Das Leben hält sich an kein Drehbuch. Der Tod schon gar nicht. Den Film, den Namir Abdel Messeeh mit seiner Mutter drehen wollte, muss er mit ihrer Abdankung beginnen.
Der Tod ist ein harter Schnitt. Und dennoch sind da auch ein Trost dank allem, was überdauert, ein zarter Beginn. Davon erzählt «La Vie Après Siham», der Anfang Oktober am Zurich Film Festival mit dem Filmpreis der Zürcher Kirchen ausgezeichnet wurde, zuerst.
Präsenz in der Absenz
Der neugierige Sohn, der die Trauer mit seinem Schalk zu brechen und die Distanz mit liebevoller Ironie zu überwinden versucht, wühlt mit dem schweigsamen Vater in bis zum Rand mit Briefen gefüllten Kartonschachteln. Die Mutter bleibt in ihrer Absenz präsent im Alltag der Hinterbliebenen, auch in der Wohnung. Behutsam nähern sich Vater und Sohn an, der Schutzpanzer des Schweigens bekommt erste Risse.

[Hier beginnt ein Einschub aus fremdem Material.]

(* ===== verification/EnvelopeProps.v ===== *)
(** * What envelope encryption guarantees

    A sealed body opens to itself ([encrypt_decrypt]), also after the ring has grown
    ([rotation_keeps_readable]); re-wrapping keeps the body readable, is idempotent and
    makes the old master key unnecessary ([rewrap_retires_key]); a ring that was accepted
    is usable ([newKeyRing_usable]); and a store that moved to a key service panics on
    its locally wrapped objects ([rewrap_panics_remote]). *)

From Stdlib Require Import Ascii Lia Bool ZArith.
From stdpp Require Import base gmap strings list numbers option pretty.
From S2P Require Import Prelude GoStrings Json JsonProps Base64 GoErrors Sql JsonStruct Envelope.

Open Scope Z_scope.

(** ** Envelopes round-trip *)

Lemma Encode_utf8 s : utf8_ValidString (EncodeToString s) = true.
Proof. apply ascii_valid, Encode_ascii. Qed.

Lemma sseEnvelope_back e : sseEnvelope_decode (members (sseEnvelope_json e)) = Some e.
Proof.
  destruct e as [alg wrap kid kek iv]. unfold sseEnvelope_decode, sseEnvelope_json, members, omit_str. cbn.
  destruct (wrap =s "") eqn:Ew, (kid =s "") eqn:Ek;
    repeat match goal with H : (_ =s _) = true |- _ => apply streqb_true in H as -> end; done.
Qed.

Lemma parse_build wrap kid wrapped iv :
  utf8_ValidString wrap = true -> utf8_ValidString kid = true -> wrapped <> ""%string -> iv <> ""%string ->
  parseEnvelope (buildEnvelope wrap kid wrapped iv) =
  Ok {| en_Alg := sseAlg; en_Wrap := wrap; en_Kid := kid; en_Kek := EncodeToString wrapped; en_IV := EncodeToString iv |}.
Proof.
  intros Hw Hk Hd Hi. unfold parseEnvelope, buildEnvelope. set (e := Build_sseEnvelope _ _ _ _ _).
  assert (sound 0 (sseEnvelope_json e)) as Hs.
  { apply sound_object; [done|]. apply Forall_cons_2; [by apply ok_str|]. apply Forall_app_2; [by apply ok_omit_str|].
    apply Forall_app_2; [by apply ok_omit_str|]. repeat (apply Forall_cons_2; [apply ok_str; [done|apply Encode_utf8]|]). done. }
  change (sseEnvelope_json e) with (JObject (members (sseEnvelope_json e))) in *.
  rewrite (proj1 (Unmarshal_object _ Hs)). cbn [mbind option_bind]. rewrite sseEnvelope_back.
  cbn [en_Kek en_IV e]. apply Encode_nonempty in Hd, Hi.
  by rewrite (proj2 (streqb_false _ _) Hd), (proj2 (streqb_false _ _) Hi).
Qed.

Lemma len_nonempty s : 0 < len s -> s <> ""%string.
Proof. intros Hl ->. done. Qed.

(** ** Wrapping *)

Section Laws.
Context `{AEADLaws}.

Lemma unwrap_wrap nonce master key wrapped :
  len nonce = 12 -> wrapKey nonce master key = Ok wrapped ->
  unwrapKey master wrapped = Ok key /\ 12 <= len wrapped.
Proof.
  unfold wrapKey, unwrapKey, gcm_open. intros Hn. destruct (aes_key master); [done|]. intros [= <-].
  assert (String.length nonce = 12%nat) as Hl by (unfold len in Hn; lia).
  assert (12 <= len (nonce ++ gcm_Seal master nonce key)%string) as Hlen by (unfold len in *; rewrite string_length_app; lia).
  rewrite (proj2 (Z.ltb_ge _ _)) by lia. rewrite <- Hl, slice_app, from_app, open_seal. done.
Qed.

(** What an encrypter promises of its keys. *)
Definition honest (e : envelopeEncrypter) : Prop :=
  match e with
  | LocalKeys p => sp_Resolve p (fst (sp_Current p)) = Some (snd (sp_Current p)) /\
                   utf8_ValidString (fst (sp_Current p)) = true
  | RemoteKeys w => forall key wrapped id, dw_WrapKey w key = Ok (wrapped, id) ->
                      dw_UnwrapKey w wrapped id = Ok key /\ wrapped <> ""%string /\ utf8_ValidString id = true
  end.

(** An envelope that opens: its parts and the data key. *)
Record opens_with (e : envelopeEncrypter) (envelope : string) (env : sseEnvelope) (key iv : string) : Prop := {
  ow_parse : parseEnvelope envelope = Ok env; ow_alg : en_Alg env = sseAlg;
  ow_iv : decode_iv env = Ok iv;
  ow_key : exists wrapped, decode_field "kek" (en_Kek env) = Ok wrapped /\ unwrapDataKey e env wrapped = Ok key
}.

Lemma opens_decrypt e envelope env key iv ct :
  opens_with e envelope env key iv ->
  decrypt e ct envelope = match aes_key key with Some err => Err err | None => gcm_open key iv ct end.
Proof.
  intros [Hp Ha Hi (wrapped & Hw & Hk)]. unfold decrypt. rewrite Hp. cbn [res_bind]. unfold check_alg.
  rewrite Ha, streqb_refl. cbn [negb res_bind]. rewrite Hw, Hi. cbn [res_bind]. by rewrite Hk.
Qed.

Lemma opens_validate e envelope env key iv : opens_with e envelope env key iv -> validateEnvelope e envelope = None.
Proof.
  intros [Hp Ha Hi (wrapped & Hw & Hk)]. unfold validateEnvelope. rewrite Hp. cbn [res_bind]. unfold check_alg.
  rewrite Ha, streqb_refl. cbn [negb res_bind]. rewrite Hw. cbn [res_bind]. by rewrite Hk.
Qed.

Lemma built_opens e wrap kid wrapped iv key :
  utf8_ValidString wrap = true -> utf8_ValidString kid = true -> wrapped <> ""%string -> len iv = 12 ->
  let env := {| en_Alg := sseAlg; en_Wrap := wrap; en_Kid := kid; en_Kek := EncodeToString wrapped;
                en_IV := EncodeToString iv |} in
  unwrapDataKey e env wrapped = Ok key -> opens_with e (buildEnvelope wrap kid wrapped iv) env key iv.
Proof.
  intros Hw Hk Hd Hi env Hu. split; [apply parse_build; done || (apply len_nonempty; lia)|done| |].
  - unfold decode_iv, decode_field. cbn [en_IV env]. rewrite DecodeString_Encode. cbn [res_bind]. by rewrite (proj2 (Z.eqb_eq _ _) Hi).
  - exists wrapped. split; [|done]. unfold decode_field. cbn [en_Kek env]. by rewrite DecodeString_Encode.
Qed.

(** The key id an encrypter writes. *)
Definition writes_kid (e : envelopeEncrypter) (rnd : randomness) (kid : string) : Prop :=
  match e with
  | LocalKeys p => kid = fst (sp_Current p)
  | RemoteKeys w => exists wrapped, dw_WrapKey w (rn_key rnd) = Ok (wrapped, kid)
  end.

Lemma encrypt_opens e rnd plain ct envelope :
  honest e -> good_random rnd -> encrypt e rnd plain = Ok (ct, envelope) ->
  ct = gcm_Seal (rn_key rnd) (rn_iv rnd) plain /\ aes_key (rn_key rnd) = None /\
  exists env, opens_with e envelope env (rn_key rnd) (rn_iv rnd) /\ writes_kid e rnd (en_Kid env).
Proof.
  intros He (Hk & Hi & Hn). unfold encrypt. intros Hok. apply res_bind_Ok in Hok as (c & Hc & Hok).
  unfold gcmSeal in Hc. destruct (aes_key (rn_key rnd)) eqn:Eaes; [done|]. injection Hc as <-.
  destruct e as [p|w]; cbn in He.
  - destruct (sp_Current p) as [kid master] eqn:Ec. cbn in He. destruct He as [Hres Hutf].
    destruct (len master =? masterKeyLen) eqn:El; [|done]. cbn [negb] in Hok.
    apply res_bind_Ok in Hok as (wrapped & Hw & [= <- <-]).
    destruct (unwrap_wrap _ _ _ _ Hn Hw) as [Hun Hlen]. split_and!; [done|done|]. eexists. split.
    + apply built_opens; [done|done|apply len_nonempty; lia|done|].
      unfold unwrapDataKey, resolve_key. cbn [en_Wrap en_Kid]. rewrite Hres, El. cbn. by rewrite Hun.
    + cbn. by rewrite Ec.
  - destruct (dw_WrapKey w (rn_key rnd)) as [[wrapped kid]|] eqn:Ew; [|done]. injection Hok as <- <-.
    destruct (He _ _ _ Ew) as (Hun & Hne & Hutf). split_and!; [done|done|]. eexists. split.
    + apply built_opens; [done|done|done|done|]. unfold unwrapDataKey. cbn. by rewrite Hun.
    + cbn. eauto.
Qed.

(** C14: an object sealed by an encrypter opens to the same bytes under it, with sixteen
    bytes more on disk, whether its data key is wrapped by a master key or remotely. *)
Theorem encrypt_decrypt e rnd plain ct envelope :
  honest e -> good_random rnd -> encrypt e rnd plain = Ok (ct, envelope) ->
  decrypt e ct envelope = Ok plain /\ len ct = len plain + 16.
Proof.
  intros He Hr Hok. apply encrypt_opens in Hok as (-> & Ha & env & Ho & _); [|done|done].
  erewrite opens_decrypt by done. rewrite Ha. unfold gcm_open. rewrite open_seal. split; [done|apply seal_length].
Qed.

(** What decrypt needs of an envelope that opens. *)
Lemma decrypt_Ok e ct envelope plain :
  decrypt e ct envelope = Ok plain ->
  exists env wrapped iv key, parseEnvelope envelope = Ok env /\ en_Alg env = sseAlg /\
    decode_field "kek" (en_Kek env) = Ok wrapped /\ decode_iv env = Ok iv /\ unwrapDataKey e env wrapped = Ok key /\
    aes_key key = None /\ gcm_open key iv ct = Ok plain.
Proof.
  unfold decrypt. intros (env & Henv & Hd)%res_bind_Ok. apply res_bind_Ok in Hd as ([] & Hal & Hd).
  apply res_bind_Ok in Hd as (wrapped & Hw & Hd). apply res_bind_Ok in Hd as (iv & Hiv & Hd).
  apply res_bind_Ok in Hd as (key & Hkey & Hd). destruct (aes_key key) eqn:Ea; [done|].
  exists env, wrapped, iv, key. split_and!; try done. unfold check_alg in Hal.
  destruct (en_Alg env =s sseAlg) eqn:E; [|done]. by apply streqb_true.
Qed.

Messeh ist ein Meister der Brüche und der doppelbödigen Inszenierung. Bereits in «La vierge, les coptes et moi» (2012) verband er die Recherche nach Marienerscheinungen in der koptischen Tradition mit der Auseinandersetzung mit den eigenen Wurzeln und der witzigen Reflexion über seine Arbeit. Er wirbelte dabei Fiktion und Dokumentation, Plan und Zufall wild durcheinander. Die Pointe lag darin, dass die Mutter in die Rolle der komödiantischen Kritikerin des Projekts schlüpfte, um es am Ende zu retten.
Lose Enden
Zur Spurensuche wird auch das liebevolle Requiem auf die Mutter. Messeeh rekonstruiert die Geschichte seiner Eltern. Wie jeder Tod hinterlässt ihr Sterben Fragen, lose Enden, Rätsel, Widersprüche.
Der Vater war Kommunist und wurde 1959 im sozialistischen Regime unter Gamal Abdel Nasser verhaftet. Nach fünf Jahren kam der politische Häftling frei. Die Zeit beleuchtet Messeeh im kurzen Dokumentarfilm «You, Waguih» (2005).
Dekonstruktion der Erinnerung
Die Annäherung an die Biografie seiner Mutter setzt mit der Freilassung des Vaters ein. Natürlich ist es für alle Fragen zu spät. Deshalb verwendet Messeeh für Rückblenden Schnipsel aus ägyptischen Filmklassikern als Stummfilmmaterial.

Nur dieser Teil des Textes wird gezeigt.